WHAT IS BEING ASKED: Count the lines below that contain "destruct". Give only the number.

Collected data

Lemma process_req_wf d req : db_wf d → db_wf (process_req d req).1.
Proof.
  intros Hwf. destruct req as [serial k|serial k value vm|serial k expected desired vm|serial k vm];
    unfold process_req.
  - done.
  - unfold process_put. case_if; [done|]. rewrite store_eq by done. by apply assign_wf.
  - unfold process_cas. case_if; [done|]. rewrite store_eq by done. by apply assign_wf.
  - unfold process_remove. destruct (find k (db_ d)) as [v|]; [|done].
    case_if; [done|]. by apply do_remove_wf.
Qed.

#[export] Hint Resolve empty_db_wf process_req_wf do_remove_wf assign_wf : draft.

(** ** Comparing databases *)

Lemma versions_differ_refl c m v : versions_differ c m (Some v) (Some v) = false.
Proof.
  unfold versions_differ. rewrite Z.ltb_irrefl, Z.eqb_refl, teqb_refl. done.
Qed.

Lemma diff_loop_refl arr brr c m (l : smap txt vv) : diff_loop arr brr c m l l = None.
Proof.
  induction l as [|[k v] l IH]; [done|].
  cbn [diff_loop]. by rewrite kltb_irrefl, versions_differ_refl.
Qed.

Lemma versions_differ_strict m a b :
  vv_version a < m → versions_differ true m (Some a) (Some b) = false → a = b.
Proof.
  intros Ha H. unfold versions_differ in H. bsimp.
  destruct a as [va na], b as [vb nb]. simpl in *.
  assert (na = nb) as ->.
  { destruct (nb <? na) eqn:E; bsimp; [|lia]. simpl in *. bsimp. lia. }
  rewrite Z.eqb_refl in *. simpl in *. bsimp. unfold teqb in *. bsimp. by subst.
Qed.

(** With no removal in the window and every version below it, the merge
    accepts equal iterations only. *)
Lemma diff_loop_exact arr brr m (la lb : smap txt vv) :
  (∀ k, find_recent_remove arr k m = None) →
  (∀ k, find_recent_remove brr k m = None) →
  Forall (λ p, vv_version p.2 < m) la →
  diff_loop arr brr true m la lb = None → la = lb.
Proof.
  intros Harr Hbrr Hla. revert lb. induction Hla as [|[ka va] la Hva _ IH]; intros lb.
  - destruct lb as [|[kb vb] lb]; [done|]. simpl. by rewrite Harr.
  - simpl in Hva.
    assert (Hmiss : versions_differ true m (Some va) None = true).
    { unfold versions_differ. apply negb_true_iff, Z.leb_gt. done. }
    destruct lb as [|[kb vb] lb]; cbn [diff_loop].
    { by rewrite Hbrr, Hmiss. }
    destruct (kltb ka kb) eqn:E1; [by rewrite Hbrr, Hmiss|].
    destruct (kltb kb ka) eqn:E2; [rewrite Harr; simpl; done|].
    destruct (versions_differ true m (Some va) (Some vb)) eqn:E; [done|]. intros H.
    apply versions_differ_strict in E as ->; [|done].
    assert (ka = kb) as -> by by apply kltb_total. f_equal. by apply IH.
Qed.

COMPLETED TASK: 9